> [Data to process]:
——

Lemma snippet_created_witness :
  let app := mocks.app false in
  let r := mocks.post "title=O snail&content=Climb Mount Fuji&expires=7" in
  let σ := mkWorld mocks.session0 mocks.db0 in
  let d' := mocks.mkDB (mocks.users mocks.db0)
              (mocks.snippets mocks.db0
               ++ [models.mkSnippet 2 "O snail" "Climb Mount Fuji" 0 604800]) in
  formDecoder app kSnippetCreate r = inr ("O snail", "Climb Mount Fuji", 7)
  /\ Valid (snippetCreatePost_checks (fill kSnippetCreate ("O snail", "Climb Mount Fuji", 7)))
     = true
  /\ snippetsInsert app "O snail" "Climb Mount Fuji" 7 (db σ) = (inr 2, d')
  /\ (trace app (snippetCreatePost r) σ
        = [formDecoder_Decode kSnippetCreate r;
           snippets_Insert "O snail" "Climb Mount Fuji" 7;
           sessionManager_Put "flash" (VString "Snippet successfully created!");
           http_Redirect ("/snippet/view/" ++ Sprintf_d 2) http.StatusSeeOther]
      /\ final app (snippetCreatePost r) σ
         = mkWorld (scs.Put "flash" (VString "Snippet successfully created!") (session σ)) d').
Proof.
  intros app r σ d'.
  split; [vm_compute; reflexivity|].
  split; [vm_compute; reflexivity|].
  split; [vm_compute; reflexivity|].
  apply (snippet_created app r σ "O snail" "Climb Mount Fuji" 7 2 d'); vm_compute; reflexivity.
Defined.

(** X12: The redirect of a created snippet leads to its page: a request whose
    id parameter is the text [snippetCreatePost] wrote for the id asks the
    datastore for that very id. *)
Theorem created_snippet_is_viewed {DB} (app : application DB) (σ : World DB)
    (id : Z) (body : string) :
  1 <= id <= maxInt ->
  dataAccess (trace app (snippetView (mkRequest [("id", Sprintf_d id)] body)) σ)
  = [snippets_Get id].
Proof.
  intros Hid. unfold trace, snippetView.
  cbn [httprouter.ParamsFromContext Params httprouter.ByName].
  rewrite bool_decide_eq_true_2 by reflexivity.
  unfold Sprintf_d.
  destruct (id <? 0) eqn:Hneg; [apply Z.ltb_lt in Hneg; lia|].
  rewrite Atoi_decimal by lia.
  cbn [isErr orb]. destruct (id <? 1) eqn:Hguard; [apply Z.ltb_lt in Hguard; lia|].
  split_run; observe; reflexivity.
Qed.

Lemma created_snippet_is_viewed_witness :
  1 <= 2 <= maxInt
  /\ dataAccess (trace (mocks.app false) (snippetView (mkRequest [("id", Sprintf_d 2)] ""))
                   (mkWorld mocks.session0 mocks.db0))
     = [snippets_Get 2].
Proof.
  split; [unfold maxInt; lia|].
  apply (created_snippet_is_viewed (mocks.app false) (mkWorld mocks.session0 mocks.db0) 2 "").
  unfold maxInt. lia.
Defined.

(** X13: [home] shows the snippets [Latest] returned, in their order, and
    answers 500 when [Latest] fails, without reading the session. *)
Theorem home_outcomes {DB} (app : application DB) (r : Request) (σ : World DB) :
  match (snippetsLatest app (db σ)).1 with
  | inr snippets =>
      responses (trace app (home r) σ)
      = [w_Page http.StatusOK "home.html" (with_Snippets snippets (freshData (session σ)))]
      /\ Snippets (with_Snippets snippets (freshData (session σ))) = snippets
  | inl err =>
      trace app (home r) σ
      = [snippets_Latest; errorLog_Print err; http_Error http.StatusInternalServerError]
      /\ session (final app (home r) σ) = session σ
  end.
Proof.
  unfold trace, final, home. reduce_run. unfold onDB.
  destruct (snippetsLatest app (db σ)) as [[err|snippets] d'] eqn:Hlatest; cbn [fst];
    reduce_run; observe; split; reflexivity.
Qed.

(** ** Outages *)

(** X14: When the datastore is down, every handler that reaches it answers
    with HTTP 500 and nothing else (no page, no redirect), the error is
    logged, and the session is left as it was. *)
Theorem datastore_down_500 {DB} (app : application DB) (msg : string)
    (EmailRX : validator.Regexp) (h : handlerName) (r : Request) (σ : World DB) :
  datastoreDown app msg ->
  dataAccess (trace app (handlerOf EmailRX h r) σ) <> [] ->
  responses (trace app (handlerOf EmailRX h r) σ) = [http_Error http.StatusInternalServerError]
  /\ errorLog_Print (ErrOther msg) ∈ trace app (handlerOf EmailRX h r) σ
  /\ session (final app (handlerOf EmailRX h r) σ) = session σ.
Proof.
  intros (HLatest & HGet & HInsert & HUInsert & HAuth & HUGet & HUpdate).
  every_run; observe; intros Hreached; try (contradiction Hreached; reflexivity);
    try match goal with
        | H : snippetsLatest app ?d = _ |- _ =>
            pose proof (HLatest d) as Hdown; rewrite H in Hdown
        | H : snippetsGet app ?i ?d = _ |- _ =>
            pose proof (HGet i d) as Hdown; rewrite H in Hdown
        | H : snippetsInsert app ?t ?c ?e ?d = _ |- _ =>
            pose proof (HInsert t c e d) as Hdown; rewrite H in Hdown
        | H : usersInsert app ?n ?e ?p ?d = _ |- _ =>
            pose proof (HUInsert n e p d) as Hdown; rewrite H in Hdown
        | H : usersAuthenticate app ?e ?p ?d = _ |- _ =>
            pose proof (HAuth e p d) as Hdown; rewrite H in Hdown
        | H : usersGet app ?i ?d = _ |- _ =>
            pose proof (HUGet i d) as Hdown; rewrite H in Hdown
        | H : usersPasswordUpdate app ?i ?c ?n ?d = _ |- _ =>
            pose proof (HUpdate i c n d) as Hdown; rewrite H in Hdown
        end;
    cbn [fst] in *; try discriminate;
    try match goal with
        | H : inl _ = inl _ |- _ => injection H as ->
        | H : Some _ = Some _ |- _ => injection H as ->
        end;
    try match goal with
        | H : errors.Is (ErrOther _) _ = true |- _ => discriminate H
        end;
    (split; [reflexivity|]; split; [|reflexivity]);
    repeat (first [apply list_elem_of_here | apply list_elem_of_further]).
Qed.

Lemma datastore_down_500_witness :
  let σ := mkWorld mocks.session0 mocks.db0 in
  let t := trace mocks.down (handlerOf mocks.EmailRX hHome (mocks.get "")) σ in
  datastoreDown mocks.down "connection refused"
  /\ dataAccess t <> []
  /\ (responses t = [http_Error http.StatusInternalServerError]
      /\ errorLog_Print (ErrOther "connection refused") ∈ t
      /\ session (final mocks.down (handlerOf mocks.EmailRX hHome (mocks.get "")) σ)
         = session σ).
Proof.
  intros σ t.
  assert (Hdown : datastoreDown mocks.down "connection refused")
    by (repeat split; intros; reflexivity).
  assert (Hreached : dataAccess t <> []) by (vm_compute; discriminate).
  split; [exact Hdown|]. split; [exact Hreached|].
  exact (datastore_down_500 mocks.down "connection refused" mocks.EmailRX hHome
           (mocks.get "") σ Hdown Hreached).
Defined.

Lemma flash_only_on_redirect_witness :
  let σ := mkWorld mocks.sessionAlice mocks.db0 in
  let t := trace (mocks.app false) (handlerOf mocks.EmailRX hUserLogoutPost (mocks.post "")) σ in
  existsb (isPutKey "flash") t = true
  /\ exists url, responses t = [http_Redirect url http.StatusSeeOther].
Proof.
  intros σ t.
  split; [vm_compute; reflexivity|].
  apply (flash_only_on_redirect (mocks.app false) mocks.EmailRX hUserLogoutPost
           (mocks.post "") σ).
  vm_compute. reflexivity.
Defined.

Lemma authentication_state_writers_witness :
  let σ := mkWorld mocks.session0 mocks.db0 in
  let r := mocks.post "email=alice@example.com&password=pa55word!" in
  let t := trace (mocks.app false) (handlerOf mocks.EmailRX hUserLoginPost r) σ in
  existsb (isPutKey "authenticatedUserID") t = true
  /\ existsb isRenewToken t = true
  /\ ((existsb (isPutKey "authenticatedUserID") t = true -> hUserLoginPost = hUserLoginPost)
      /\ (existsb (isRemoveKey "authenticatedUserID") t = true ->
          hUserLoginPost = hUserLogoutPost)
      /\ (existsb isRenewToken t = true ->
          hUserLoginPost = hUserLoginPost \/ hUserLoginPost = hUserLogoutPost)).
Proof.
  intros σ r t.
  split; [vm_compute; reflexivity|].
  split; [vm_compute; reflexivity|].
  exact (authentication_state_writers (mocks.app false) mocks.EmailRX hUserLoginPost r σ).
Defined.

Lemma datastore_writers_witness :
  let σ := mkWorld mocks.session0 mocks.db0 in
  let r := mocks.post "title=O snail&content=Climb Mount Fuji&expires=7" in
  let h := hSnippetCreatePost in
  existsb isDataWrite (trace (mocks.app false) (handlerOf mocks.EmailRX h r) σ) = true
  /\ ((h = hSnippetCreatePost \/ h = hUserSignupPost \/ h = hAccountPasswordUpdatePost)
      /\ exists (k : formKind) (fields : fieldsOf k),
           handlerOf mocks.EmailRX h = postHandler mocks.EmailRX k
           /\ formDecoder (mocks.app false) k r = inr fields
           /\ validOf k (checksOf mocks.EmailRX k (fill k fields)) = true).
Proof.
  intros σ r h.
  split; [vm_compute; reflexivity|].
  apply (datastore_writers (mocks.app false) mocks.EmailRX h r σ).
  vm_compute. reflexivity.
Defined.

Lemma error_response_keeps_session_witness :
  let σ := mkWorld mocks.sessionFlash mocks.db0 in
  let h := handlerOf mocks.EmailRX hSnippetView (mocks.get "abc") in
  responses (trace (mocks.app false) h σ) = [http_Error 404]
  /\ session (final (mocks.app false) h σ) = session σ.
Proof.
  intros σ h.
  split; [vm_compute; reflexivity|].
  apply (error_response_keeps_session (mocks.app false) mocks.EmailRX hSnippetView
           (mocks.get "abc") σ 404).
  vm_compute. reflexivity.
Defined.

(** ** Accounts *)

(** X15: The run of [userSignupPost] when the user is created: the flash
    message is stored and the redirect goes to the login page; the new
    user is not logged in: the session identifier and every key but
    "flash" are as before. *)
Theorem signup_success {DB} (app : application DB)
    (EmailRX : validator.Regexp) (r : Request) (σ : World DB)
    (name email password : string) (d' : DB) :
  formDecoder app kUserSignup r = inr (name, email, password) ->
  Valid (userSignupPost_checks EmailRX (fill kUserSignup (name, email, password))) = true ->
  usersInsert app name email password (db σ) = (None, d') ->
  trace app (userSignupPost EmailRX r) σ
    = [formDecoder_Decode kUserSignup r;
       users_Insert name email password;
       sessionManager_Put "flash" (VString "Your signup was successful. Please log in.");
       http_Redirect "/user/login" http.StatusSeeOther]
  /\ db (final app (userSignupPost EmailRX r) σ) = d'
  /\ token (session (final app (userSignupPost EmailRX r) σ)) = token (session σ)
  /\ (forall key, key <> "flash" ->
        values (session (final app (userSignupPost EmailRX r) σ)) !! key
        = values (session σ) !! key).
Proof.
  intros Hdec Hvalid Hinsert.
  unfold trace, final, userSignupPost. reduce_run. rewrite Hdec. reduce_run.
  rewrite Hvalid. reduce_run. unfold onDB.
  change (userSignupForm.Name
            (userSignupPost_checks EmailRX (fill kUserSignup (name, email, password))))
    with name.
  change (userSignupForm.Email
            (userSignupPost_checks EmailRX (fill kUserSignup (name, email, password))))
    with email.
  change (userSignupForm.Password
            (userSignupPost_checks EmailRX (fill kUserSignup (name, email, password))))
    with password.
  rewrite Hinsert. reduce_run. repeat split.
  intros key Hkey. cbn [scs.Put values]. apply lookup_insert_ne. congruence.
Qed.

Lemma signup_success_witness :
  let app := mocks.app false in
  let r := mocks.post "name=Bob&email=bob@example.com&password=correct horse" in
  let σ := mkWorld mocks.session0 mocks.db0 in
  let d' := mocks.mkDB (mocks.users mocks.db0
                        ++ [models.mkUser 2 "Bob" "bob@example.com" "correct horse" 0])
              (mocks.snippets mocks.db0) in
  formDecoder app kUserSignup r = inr ("Bob", "bob@example.com", "correct horse")
  /\ Valid (userSignupPost_checks mocks.EmailRX
              (fill kUserSignup ("Bob", "bob@example.com", "correct horse"))) = true
  /\ usersInsert app "Bob" "bob@example.com" "correct horse" (db σ) = (None, d')
  /\ (trace app (userSignupPost mocks.EmailRX r) σ
        = [formDecoder_Decode kUserSignup r;
           users_Insert "Bob" "bob@example.com" "correct horse";
           sessionManager_Put "flash" (VString "Your signup was successful. Please log in.");
           http_Redirect "/user/login" http.StatusSeeOther]
      /\ db (final app (userSignupPost mocks.EmailRX r) σ) = d'
      /\ token (session (final app (userSignupPost mocks.EmailRX r) σ)) = token (session σ)
      /\ (forall key, key <> "flash" ->
            values (session (final app (userSignupPost mocks.EmailRX r) σ)) !! key
            = values (session σ) !! key)).
Proof.
  intros app r σ d'.
  split; [vm_compute; reflexivity|].
  split; [vm_compute; reflexivity|].
  split; [vm_compute; reflexivity|].
  apply (signup_success app mocks.EmailRX r σ "Bob" "bob@example.com" "correct horse" d');
    vm_compute; reflexivity.
Defined.

Lemma GetInt_missing key s : values s !! key = None -> scs.GetInt key s = 0.
Proof. unfold scs.GetInt. intros ->. reflexivity. Qed.

Lemma GetInt_stored key n s : values s !! key = Some (VInt n) -> scs.GetInt key s = n.
Proof. unfold scs.GetInt. intros ->. reflexivity. Qed.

——

Reproduce exactly the stretch of the material above that starts at the line with "(** X13: [home]" and ends at the line with "responses (trace app (home r) σ)", both included, and nothing else.

(** X13: [home] shows the snippets [Latest] returned, in their order, and
    answers 500 when [Latest] fails, without reading the session. *)
Theorem home_outcomes {DB} (app : application DB) (r : Request) (σ : World DB) :
  match (snippetsLatest app (db σ)).1 with
  | inr snippets =>
      responses (trace app (home r) σ)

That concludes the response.